Collected data entries:
=== Begin Enclosure ===
(** A line of a source file, as far as the declarations go. *)
Inductive Line : Set :=
| PP_ifdef (macro : string)
| PP_ifndef (macro : string)
| PP_endif
| PP_define (macro : string)
| PP_include (header : string)
| Extern_C_open
| Namespace_open (name : string)
| Block_close
| Struct_forward (name : string)
| Enum_definition (name : string) (enumerators : list (string * Z))
| Function (f : FunDecl).

(** Conditional inclusion.  [D] holds the macros defined so far, [conds]
    the open [#ifdef]/[#ifndef] groups, innermost first; a line counts
    when every open group is taken. *)
Fixpoint preprocess (D : gset string) (conds : list bool) (ls : list Line)
  : list Line :=
  match ls with
  | [] => []
  | l :: ls =>
      let active := forallb id conds in
      match l with
      | PP_ifdef m => preprocess D (bool_decide (m ∈ D) :: conds) ls
      | PP_ifndef m => preprocess D (bool_decide (m ∉ D) :: conds) ls
      | PP_endif => preprocess D (tail conds) ls
      | PP_define m => preprocess (if active then {[m]} ∪ D else D) conds ls
      | PP_include _ => preprocess D conds ls
      | _ => (if active then [l] else []) ++ preprocess D conds ls
      end
  end.

(** The blocks a declaration sits in, innermost first. *)
Inductive Scope : Set :=
| In_extern_C
| In_namespace (name : string).

#[global] Instance Scope_eq_dec : EqDecision Scope.
Proof. solve_decision. Defined.

Inductive Linkage : Set :=
| C_linkage
| Cxx_linkage.

#[global] Instance Linkage_eq_dec : EqDecision Linkage.
Proof. solve_decision. Defined.

(** A C translation unit has C linkage throughout; a C++ one gives C
    linkage inside [extern "C"] and C++ linkage elsewhere. *)
Definition linkage_in (cplusplus : bool) (scopes : list Scope) : Linkage :=
  if cplusplus
  then if bool_decide (In_extern_C ∈ scopes) then C_linkage else Cxx_linkage
  else C_linkage.

(** The enclosing namespaces, outermost first. *)
Fixpoint namespace_path (scopes : list Scope) : list string :=
  match scopes with
  | [] => []
  | In_namespace n :: scopes => namespace_path scopes ++ [n]
  | In_extern_C :: scopes => namespace_path scopes
  end.

(** A function as the linker sees it. *)
Record Symbol : Set := mkSymbol {
  sym_namespace : list string;
  sym_linkage : Linkage;
  sym_decl : FunDecl
}.

#[global] Instance Symbol_eq_dec : EqDecision Symbol.
Proof. solve_decision. Defined.

Definition sym_name (s : Symbol) : string := fn_name (sym_decl s).

(** The functions of the preprocessed lines, each with its scope. *)
Fixpoint declarations (cplusplus : bool) (scopes : list Scope)
  (ls : list Line) : list Symbol :=
  match ls with
  | [] => []
  | Extern_C_open :: ls => declarations cplusplus (In_extern_C :: scopes) ls
  | Namespace_open n :: ls =>
      declarations cplusplus (In_namespace n :: scopes) ls
  | Block_close :: ls => declarations cplusplus (tail scopes) ls
  | Function f :: ls =>
      mkSymbol (namespace_path scopes) (linkage_in cplusplus scopes) f
      :: declarations cplusplus scopes ls
  | _ :: ls => declarations cplusplus scopes ls
  end.

(** The functions a file declares in a build whose predefined macros are
    [D]; a C++ compiler is one that predefines [__cplusplus]. *)
Definition symbols (D : gset string) (file : list Line) : list Symbol :=
  declarations (bool_decide ("__cplusplus" ∈ D)) [] (preprocess D [] file).

(** The name the object file carries: the identifier alone under C
    linkage; under C++ linkage an encoding of namespace, identifier and
    parameter types. *)
Inductive ExportedName : Set :=
| Unmangled (name : string)
| Mangled (namespace : list string) (name : string) (params : list CType).

#[global] Instance ExportedName_eq_dec : EqDecision ExportedName.
Proof. solve_decision. Defined.

Definition exported_name (s : Symbol) : ExportedName :=
  match sym_linkage s with
  | C_linkage => Unmangled (sym_name s)
  | Cxx_linkage =>
      Mangled (sym_namespace s) (sym_name s) (fn_params (sym_decl s))
  end.

(** Types a C caller can write: no reference, no class of the C++
    library. *)
Fixpoint c_compatible (t : CType) : bool :=
  match t with
  | TVoid | TBool | TInt | TDouble | TChar | TEnum _ | TStruct _ => true
  | TStdString => false
  | TConst t => c_compatible t
  | TPointer t => c_compatible t
  | TReference _ => false
  end.

(** What a pointer or reference parameter lets the callee write to:
    nothing when the pointee is const. *)
Definition read_only (t : CType) : bool :=
  match t with
  | TPointer (TConst _) | TReference (TConst _) => true
  | TPointer _ | TReference _ => false
  | _ => true
  end.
=== End Enclosure ===
Every line that contains the string "conds" should be copied from the entries.

(** Conditional inclusion.  [D] holds the macros defined so far, [conds]
Fixpoint preprocess (D : gset string) (conds : list bool) (ls : list Line)
      let active := forallb id conds in
      | PP_ifdef m => preprocess D (bool_decide (m ∈ D) :: conds) ls
      | PP_ifndef m => preprocess D (bool_decide (m ∉ D) :: conds) ls
      | PP_endif => preprocess D (tail conds) ls
      | PP_define m => preprocess (if active then {[m]} ∪ D else D) conds ls
      | PP_include _ => preprocess D conds ls
      | _ => (if active then [l] else []) ++ preprocess D conds ls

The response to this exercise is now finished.